Hypospadias

In hypospadias, the opening of a boy’s urethra (through which both urine and semen pass) is located on the underside of the penis rather than at the tip. This condition, which is present at birth, affects about one in 200 boys. While very mild forms of hypospadias may not interfere with urinary or reproductive function, most boys with the condition will require surgery. When treated by experienced pediatric urologic surgeons, the outlook for infants who undergo this operation is extremely good: In most instances, they make a full recovery and have a normal-looking, fully functional penis within about six months.

If your child requires surgical repair of hypospadias, they should be treated by an experienced pediatric urologic surgeon in a multidisciplinary setting with access to specialists from several different disciplines. Boston Children’s Hospital is a destination for babies with complex hypospadias that requires specialized care, as well as boys who have previously undergone unsuccessful hypospadias repair elsewhere. We take a standardized approach to surgical repair, so you can be confident that your child will receive the same exceptional treatment no matter which of our skilled pediatric surgeons treats him.

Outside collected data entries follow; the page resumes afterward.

(* ===== verification/Programming.v ===== *)
(** * Programming a card

    Models [sw/libpacketwyrm/src/programming.c]: a compiled card program is
    checked against the CSR-window capacities, then its rows, flow-id map,
    classifier and hash tables are written through the backend's operations, and
    every slot the program does not use is invalidated. The theorems are proved
    against the backend interface of [Backend]. *)

From S2P Require Import Prelude Types Config Csr FlowCompiler Backend.

Section Program.
Context {C : Type} (ops : pw_card_backend_ops C).

(** [CHK]: run an operation, keep the first hard failure; a missing window
    ([PW_E_NOT_IMPLEMENTED]) is soft. *)
Definition chk (call : C -> C * pw_status) (s : C * pw_status) : C * pw_status :=
  let '(c, worst) := s in
  let '(c', r) := call c in
  (c', if bool_decide (r <> PW_OK) && bool_decide (r <> PW_E_NOT_IMPLEMENTED) &&
          bool_decide (worst = PW_OK)
       then r else worst).

Definition chk_all (calls : list (C -> C * pw_status)) (s : C * pw_status) : C * pw_status :=
  fold_left (fun s call => chk call s) calls s.

(** The capacity checks made before any write. *)
Definition program_fits (cp : pw_card_program) : bool :=
  (n_rows cp <=? PWFPGA_FLOW_TABLE_ROWS) &&
  (Z.of_nat (length (cp_fc_cmps cp)) <=? PWFPGA_NUM_CMP) &&
  (Z.of_nat (length (cp_fc_udfs cp)) <=? PWFPGA_NUM_UDF) &&
  (Z.of_nat (length (cp_fc_rules cp)) <=? PWFPGA_NUM_RULE) &&
  (Z.of_nat (length (cp_hash_entries cp)) <=? PWFPGA_HASH_DEPTH) &&
  forallb (fun e => me_flow_id e <? PWFPGA_FLOWID_MAP_DEPTH) (cp_map_entries cp) &&
  forallb (fun e => he_index e <? PWFPGA_HASH_DEPTH) (cp_hash_entries cp).

(** Flow rows up to the card's capacity: configured ones, then zeroed ones. *)
Definition flow_row_count (cp : pw_card_program) (info : option pw_card_info) : Z :=
  let nflows := n_rows cp in
  let nflows := match info with
                | Some i => if nflows <? ci_num_local_flows i then ci_num_local_flows i else nflows
                | None => nflows
                end in
  if PWFPGA_FLOW_TABLE_ROWS <? nflows then PWFPGA_FLOW_TABLE_ROWS else nflows.

Definition row_image (cp : pw_card_program) (r : Z) : pwfpga_flow_config :=
  if r <? n_rows cp then default zero_flow_config (cp_flow_rows cp !! Z.to_nat r)
  else zero_flow_config.

(** ** The register writes, in order *)

Definition map_writes (cp : pw_card_program) : list (Z * Z) :=
  ((fun i => (PWFPGA_WIN_FLOWID_MAP + i * 4, 0)) <$> seqZ 0 PWFPGA_FLOWID_MAP_DEPTH) ++
  ((fun e => (PWFPGA_WIN_FLOWID_MAP + me_flow_id e * 4,
              PWFPGA_FLOWID_MAP_VALID ||| me_local_flow_id e)) <$> cp_map_entries cp).

Definition cmp_writes (cp : pw_card_program) : list (Z * Z) :=
  seqZ 0 (Z.of_nat (length (cp_fc_cmps cp))) ≫= fun i =>
    match cp_fc_cmps cp !! Z.to_nat i with
    | Some c =>
        [(PWFPGA_FC_CMP_SRC PWFPGA_WIN_FC_CMP i, fc_src_code (cmp_src c));
         (PWFPGA_FC_CMP_MASK PWFPGA_WIN_FC_CMP i, cmp_mask c);
         (PWFPGA_FC_CMP_VALUE PWFPGA_WIN_FC_CMP i, cmp_value c)]
    | None => []
    end.

Definition udf_writes (cp : pw_card_program) : list (Z * Z) :=
  seqZ 0 (Z.of_nat (length (cp_fc_udfs cp))) ≫= fun i =>
    match cp_fc_udfs cp !! Z.to_nat i with
    | Some u =>
        [(PWFPGA_FC_UDF_OFFSET PWFPGA_WIN_FC_UDF i, udf_offset u);
         (PWFPGA_FC_UDF_MASK PWFPGA_WIN_FC_UDF i, udf_mask u);
         (PWFPGA_FC_UDF_VALUE PWFPGA_WIN_FC_UDF i, udf_value u)]
    | None => []
    end.

Definition rule_writes (cp : pw_card_program) : list (Z * Z) :=
  seqZ 0 PWFPGA_NUM_RULE ≫= fun i =>
    match cp_fc_rules cp !! Z.to_nat i with
    | Some rl =>
        [(PWFPGA_FC_RULE_WORD0 PWFPGA_WIN_FC_RULE i,
          PWFPGA_FC_RULE_W0 (rl_care rl) (action_code (rl_action rl)) (rl_egress rl)
            (rl_priority rl) true);
         (PWFPGA_FC_RULE_LFID PWFPGA_WIN_FC_RULE i, rl_local_flow_id rl);
         (PWFPGA_FC_RULE_LIF PWFPGA_WIN_FC_RULE i, rl_logical_if_id rl)]
    | None => [(PWFPGA_FC_RULE_WORD0 PWFPGA_WIN_FC_RULE i, PWFPGA_FC_RULE_W0 0 0 0 0 false)]
    end.

Definition hash_entry_writes (e : pw_fc_hash_entry) : list (Z * Z) :=
  ((fun w => (PWFPGA_HASH_KEY_WORD PWFPGA_WIN_FC_HASH (he_index e) (Z.of_nat w),
              nth w (he_key_word e) 0)) <$> seq 0 PWFPGA_HASH_KEY_WORDS) ++
  [(PWFPGA_HASH_CTRL PWFPGA_WIN_FC_HASH (he_index e),
    PWFPGA_HASH_CTRL_VALID ||| he_local_flow_id e)].

Definition hash_param_writes (cp : pw_card_program) : list (Z * Z) :=
  ((fun w => (PWFPGA_HASH_MASK_WORD PWFPGA_WIN_HASH_MASK (Z.of_nat w),
              nth w (cp_hash_mask cp) 0)) <$> seq 0 PWFPGA_HASH_KEY_WORDS) ++
  [(PWFPGA_REG_HASH_SEED, cp_hash_seed cp)].

Definition hash_writes (cp : pw_card_program) : list (Z * Z) :=
  ((fun b => (PWFPGA_HASH_CTRL PWFPGA_WIN_FC_HASH b, 0)) <$> seqZ 0 PWFPGA_HASH_DEPTH) ++
  match cp_hash_entries cp with
  | [] => []
  | es => hash_param_writes cp ++ (es ≫= hash_entry_writes)
  end.

Definition table_writes (cp : pw_card_program) : list (Z * Z) :=
  map_writes cp ++ cmp_writes cp ++ udf_writes cp ++ rule_writes cp ++ hash_writes cp.

(** ** The handler *)

Definition capacity_err (cp : pw_card_program) (info : pw_card_info) : err :=
  fail_diag PW_E_NO_RESOURCES ("card" +:+ str_Z (cp_card_id cp))%string
    (str_Z (n_rows cp) +:+ " flow rows requested but device supports " +:+
     str_Z (ci_num_local_flows info) +:+
     " (num_local_flows); reduce measured flows or mark some background")%string.

Definition needs_write32 (cp : pw_card_program) : bool :=
  negb (bool_decide (cp_map_entries cp = [] /\ cp_fc_cmps cp = [] /\ cp_fc_udfs cp = [] /\
                     length (cp_fc_rules cp) = 0%nat /\ length (cp_hash_entries cp) = 0%nat)).

(** [have_info]: the card's identity, when the backend can tell it. *)
Definition probe_info (c : C) : C * option pw_card_info :=
  match op_card_info ops with
  | Some ci => let '(c', (s, i)) := ci c in (c', if decide (s = PW_OK) then Some i else None)
  | None => (c, None)
  end.

Definition over_capacity (cp : pw_card_program) (i : pw_card_info) : bool :=
  negb (ci_num_local_flows i =? 0) && (ci_num_local_flows i <? n_rows cp).

(** The status before the first write: an operation the program needs is missing. *)
Definition missing_ops (cp : pw_card_program) : pw_status :=
  if (0 <? n_rows cp) &&
     (bool_decide (op_flow_write ops = None) || bool_decide (op_flow_commit ops = None))
  then PW_E_NOT_IMPLEMENTED
  else if bool_decide (op_write32 ops = None) && needs_write32 cp then PW_E_NOT_IMPLEMENTED
  else PW_OK.

Definition row_calls (cp : pw_card_program) (info : option pw_card_info)
    : list (C -> C * pw_status) :=
  match op_flow_write ops with
  | Some fw => (fun r => fw r (row_image cp r)) <$> seqZ 0 (flow_row_count cp info)
  | None => []
  end.

Definition commit_calls : list (C -> C * pw_status) :=
  match op_flow_commit ops with Some fc => [fc] | None => [] end.

Definition table_calls (cp : pw_card_program) : list (C -> C * pw_status) :=
  match op_write32 ops with
  | Some w => (fun ov => w ov.1 ov.2) <$> table_writes cp
  | None => []
  end.

(** The writing part: rows, commit, then the register tables. *)
Definition run_calls (cp : pw_card_program) (info : option pw_card_info) (c : C) : C * M unit :=
  let s := chk_all (row_calls cp info) (c, missing_ops cp) in
  let s := chk_all commit_calls s in
  let '(c, worst) := chk_all (table_calls cp) s in
  (c, if decide (worst = PW_OK) then Ok tt else Err (fail_bare worst)).

Definition pw_program_card_tables_diag (cp : pw_card_program) (c : C) : C * M unit :=
  if negb (program_fits cp) then (c, Err (fail_bare PW_E_INVAL)) else
  let '(c, info) := probe_info c in
  match info with
  | Some i =>
      if over_capacity cp i then (c, Err (capacity_err cp i)) else run_calls cp info c
  | None => run_calls cp info c
  end.

(** The back-compatible entry point drops the diagnostic. *)
Definition pw_program_card_tables (cp : pw_card_program) (c : C) : C * pw_status :=
  let '(c, r) := pw_program_card_tables_diag cp c in (c, status_of r).
End Program.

In hypospadias, the urethral opening can be located at any point along the underside of the penis. The location of the opening determines the severity of the condition:

• Anterior (distal) hypospadias: The urethral opening is located near the tip of the penis. This is the mildest form of hypospadias, occurring in about 50 percent of cases.
• Middle hypospadias: The opening is located midway up the penis. This accounts for about 30 percent of cases.
• Posterior (proximal) hypospadias: The opening develops at a boy’s scrotum or perineum. This is the most severe form of the condition, and occurs in 20 percent of cases.

Other signs of hypospadias include:

• Downward urinary spray (in older boys with more severe hypospadias, this may mean they have to sit down to urinate)
• Downward curve of the penis, called chordee
• “Hooded” appearance to the penis, caused by extra foreskin along the top side
• Abnormal appearance of the tip of the penis (the glans)

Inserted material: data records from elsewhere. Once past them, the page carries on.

Lemma row_count_bounds cp info : program_fits cp = true ->
  n_rows cp <= flow_row_count cp info <= PWFPGA_FLOW_TABLE_ROWS.
Proof.
  intros (Hn & _)%program_fits_spec. unfold flow_row_count.
  change PWFPGA_FLOW_TABLE_ROWS with 64 in *.
  destruct info as [i|].
  - destruct (Z.ltb_spec (n_rows cp) (ci_num_local_flows i));
      match goal with |- context [64 <? ?x] => destruct (Z.ltb_spec 64 x) end; lia.
  - destruct (Z.ltb_spec 64 (n_rows cp)); lia.
Qed.

Lemma probe_info_ctx c : csr_ok c -> fl_ok c -> (probe_info ops c).1 = c.
Proof.
  intros Hc Hf. unfold probe_info. destruct (op_card_info ops) as [ci|] eqn:E; [|done].
  pose proof (ct_info ci c E Hc Hf) as H. destruct (ci c) as [c' [s i]]. done.
Qed.

Lemma missing_ops_ok cp : missing_ops ops cp = PW_OK.
Proof.
  unfold missing_ops. rewrite csr_write_op, fl_write_op, fl_commit_op.
  rewrite !(bool_decide_eq_false_2 (Some _ = None)) by discriminate. by rewrite andb_false_r.
Qed.

(** Rows, commit, registers: the whole sequence succeeds. *)
Lemma run_sequence g rs ws c :
  (forall r, r ∈ rs -> 0 <= r < PWFPGA_FLOW_TABLE_ROWS) ->
  (forall w, w ∈ ws -> csr_off_ok w.1) -> csr_ok c -> fl_ok c ->
  let r := run_all (((fun r => fl_write r (g r)) <$> rs) ++ [fl_commit] ++
                    ((fun ov => csr_write ov.1 ov.2) <$> ws)) c in
  Forall (fun s => s = PW_OK) r.2 /\ csr_ok r.1 /\ fl_ok r.1 /\
  (exists d, forall o, csr_off_ok o -> csr_reg r.1 o = wr ws o (d o)) /\
  (forall i, i ∈ rs -> fl_live r.1 i = flow_config_bytes (g i)).
Proof.
  intros Hrs Hws Hc Hf.
  destruct (run_rows g rs Hrs c Hc Hf) as (Hs1 & Hc1 & Hf1 & Hin & _).
  rewrite !run_all_app. simpl.
  destruct (run_all _ c) as [c1 ss1]. simpl in *.
  destruct (fl_commit_law c1 Hf1) as (Hs2 & Hf2 & Hl).
  pose proof (ct_commit_frame c1 Hc1 Hf1) as Hc2.
  destruct (fl_commit c1) as [c2 s2]. simpl in *.
  destruct (run_writes ws Hws c2 Hc2 Hf2) as (Hs3 & Hc3 & Hf3 & Hr3 & Hl3).
  destruct (run_all _ c2) as [c3 ss3]. simpl in *. split_and!; try done.
  - by apply Forall_app_2, Forall_cons_2.
  - by exists (csr_reg c2).
  - intros i Hi. rewrite Hl3, Hl by auto. by apply Hin.
Qed.

(** A full run: every call succeeds, the tables and live rows are the program's. *)
Lemma run_calls_programmed cp info c :
  program_fits cp = true -> typed_program cp -> distinct_keys cp -> csr_ok c -> fl_ok c ->
  let r := run_calls ops cp info c in
  r.2 = Ok tt /\ csr_ok r.1 /\ fl_ok r.1 /\ programmed cp (csr_reg r.1) /\
  forall i, 0 <= i < flow_row_count cp info ->
    fl_live r.1 i = flow_config_bytes (row_image cp i).
Proof.
  intros Hfit Ht Hd Hc Hf. rewrite run_calls_run, missing_ops_ok.
  unfold all_calls, row_calls, commit_calls, table_calls.
  rewrite csr_write_op, fl_write_op, fl_commit_op.
  pose proof (row_count_bounds cp info Hfit) as Hn.
  destruct (run_sequence (row_image cp) (seqZ 0 (flow_row_count cp info)) (table_writes cp) c)
    as (Hs & Hc' & Hf' & (d & Hr) & Hl);
    [intros r Hr%elem_of_seqZ; lia|intros w; by apply table_writes_ok|done|done|].
  destruct (run_all _ c) as [c' ss]. unfold fst, snd in *. cbv zeta.
  rewrite (worst_of_ok ss Hs). split_and!; try done.
  - eapply programmed_ext; [done|done|exact Hr|]. by apply writes_programmed.
  - intros i Hi. apply Hl, elem_of_seqZ. lia.
Qed.
End Interface.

In some cases, boys born with hypospadias may also have undescended testicles, inguinal hernias, or both.

Hypospadias doesn’t cause physical pain or block urination, but left untreated, more severe forms can interfere with sexual intercourse in adulthood.

Hypospadias can only rarely be seen on fetal ultrasound, so doctors typically diagnose it just after the baby is born, during his first physical examination. Because the mildest forms of hypospadias can be overlooked, you should contact your doctor if you notice that:

• Your son’s urethral opening is not at the tip of his penis
• That his penis curves downward (chordee)
• His foreskin is not fully developed

Upon diagnosing hypospadias, your doctor should refer your son to a pediatric urologic surgeon.

Surgery remains the best and only way to correct all but the mildest cases of hypospadias.

A pediatric urologic surgeon can perform the procedure, ideally when your son is between 6 to 12 months old. Although the technique may differ depending on your son’s individual case, the goals of surgery are usually the same:

• To reposition the opening of urethra at the tip of the penis (urethroplasty)
• To straighten the penis, if chordee is present (orthoplasty)
• To improve the outward appearance of the penis (removing the hooded foreskin)

Hypospadias surgery typically lasts one to two hours and occurs under general anesthesia. Unless the hypospadias is severe, the surgeon will complete the repair in one stage. Some more severe cases will require two stages, but that is relatively rare. Depending on the extent of surgery, your child may either go home the same day or stay in the hospital overnight. His clinical team will explain how to care for him during his recovery.